WORKING DATA ▸
(** The catalog upserts of [_upsert_features], one per feature: with the
    names when a non-empty list of names is given, without otherwise. *)
Definition catalog_sqls (featureIds : list string)
    (featureNames : option (list string)) : list string :=
  if truthy_list featureNames then
    zip_with (λ x name, upsert_feature_sql x (Some name)) featureIds
      (default [] featureNames)
  else register_sqls featureIds.

(** The single-name argument that corresponds to an optional name. *)
Definition one_name (featureName : option string) : option (list string) :=
  (λ name, [name]) <$> featureName.

(** A backend that accepts every statement and serves the given rows. *)
Definition serving (fetched : list (list (cell Z))) : Backend Z :=
  {| db := unit; run := λ _ d, (None, d); fetch := λ d, (Ok fetched, d) |}.

(** * Properties *)

(** ** Loops and scripts *)

Section ScriptFacts.
Context {V : Type} `{Str V} (B : Backend V).

Lemma execute_issued sql (c : cursor B) :
  issued (execute B sql c).2 = issued c ++ [sql].
Proof. unfold execute. by destruct (run B sql (store c)) as [[e|] d]. Qed.

Lemma execute_printed sql (c : cursor B) :
  printed (execute B sql c).2 = printed c.
Proof. unfold execute. by destruct (run B sql (store c)) as [[e|] d]. Qed.

Lemma for_each_map {A A'} (f : A → A') xs (body : A' → M B ()) c :
  for_each B (map f xs) body c = for_each B xs (λ x, body (f x)) c.
Proof.
  revert c. induction xs as [|x xs IH]; intros c; [done|].
  simpl. unfold bind. destruct (body (f x) c) as [[[]|e] c1]; auto.
Qed.

Lemma for_each_app {A} xs ys (body : A → M B ()) c :
  for_each B (xs ++ ys) body c
  = bind B (for_each B xs body) (λ _, for_each B ys body) c.
Proof.
  revert c. induction xs as [|x xs IH]; intros c; [done|].
  simpl. unfold bind. destruct (body x c) as [[[]|e] c1]; [|done].
  by rewrite IH.
Qed.

Lemma run_script_app xs ys c :
  run_script B (xs ++ ys) c
  = bind B (run_script B xs) (λ _, run_script B ys) c.
Proof. apply for_each_app. Qed.

(** Whatever the backend does, the statements handed over are an initial
    part of the script. *)
Lemma run_script_prefix sqls c :
  ∃ n, issued (run_script B sqls c).2 = issued c ++ take n sqls.
Proof.
  revert c. induction sqls as [|sql sqls IH]; intros c.
  - exists 0. simpl. by rewrite app_nil_r.
  - unfold run_script. simpl. unfold bind.
    pose proof (execute_issued sql c) as Hi.
    destruct (execute B sql c) as [[[]|e] c1]; simpl in Hi.
    + destruct (IH c1) as [n Hn]. exists (S n).
      unfold run_script in Hn. rewrite Hn, Hi. simpl.
      by rewrite <- app_assoc.
    + exists 1. simpl. by rewrite take_0.
Qed.

(** A script that returns has handed over all of its statements. *)
Lemma run_script_ok sqls c :
  (run_script B sqls c).1 = Ok () →
  issued (run_script B sqls c).2 = issued c ++ sqls.
Proof.
  revert c. induction sqls as [|sql sqls IH]; intros c.
  - intros _. simpl. by rewrite app_nil_r.
  - unfold run_script. simpl. unfold bind.
    pose proof (execute_issued sql c) as Hi.
    destruct (execute B sql c) as [[[]|e] c1]; simpl in Hi; [|done].
    intros Hok. unfold run_script in IH. rewrite (IH c1 Hok), Hi.
    by rewrite <- app_assoc.
Qed.

(** On a backend that accepts a script's statements, the script returns. *)
Lemma run_script_accepting sqls c :
  (∀ sql d, (run B sql d).1 = None) →
  (run_script B sqls c).1 = Ok ().
Proof.
  intros Hacc. revert c. induction sqls as [|sql sqls IH]; intros c; [done|].
  unfold run_script. simpl. unfold bind, execute.
  specialize (Hacc sql (store c)).
  destruct (run B sql (store c)) as [[e|] d]; simpl in Hacc; [done|].
  apply IH.
Qed.

Lemma upsert_features_script featureIds c :
  _upsert_features B featureIds None c
  = run_script B (register_sqls featureIds) c.
Proof.
  unfold _upsert_features, run_script, register_sqls. simpl.
  by rewrite for_each_map.
Qed.

Lemma upsert_sample_script sampleId featureIds (values : list V) c :
  upsert_sample B sampleId featureIds values true c
  = run_script B (sample_plan sampleId featureIds values) c.
Proof.
  unfold sample_plan.
  change (alter_sql featureIds :: ?l) with ([alter_sql featureIds] ++ l).
  rewrite !run_script_app. unfold upsert_sample, _alter_expressions_table.
  unfold bind. unfold run_script at 1. simpl. unfold bind.
  destruct (execute B (alter_sql featureIds) c) as [[[]|e] c1]; [|done].
  unfold ret. rewrite upsert_features_script, run_script_app. unfold bind.
  destruct (run_script B (register_sqls featureIds) c1) as [[[]|e] c2];
    [|done].
  unfold run_script, _upsert_sample. simpl. unfold bind, ret.
  by destruct (execute B _ c2) as [[[]|e] c3].
Qed.

End ScriptFacts.

(** ** Batch upserts as scripts *)

Section BatchFacts.
Context {V : Type} `{Str V} (B : Backend V).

YOUR GOAL ▸ Copy the lines from the start of the data verbatim, stopping after the line containing "(λ name, [name]) <$> featureName.".

PROBLEM SOLUTION ▸
(** The catalog upserts of [_upsert_features], one per feature: with the
    names when a non-empty list of names is given, without otherwise. *)
Definition catalog_sqls (featureIds : list string)
    (featureNames : option (list string)) : list string :=
  if truthy_list featureNames then
    zip_with (λ x name, upsert_feature_sql x (Some name)) featureIds
      (default [] featureNames)
  else register_sqls featureIds.

(** The single-name argument that corresponds to an optional name. *)
Definition one_name (featureName : option string) : option (list string) :=
  (λ name, [name]) <$> featureName.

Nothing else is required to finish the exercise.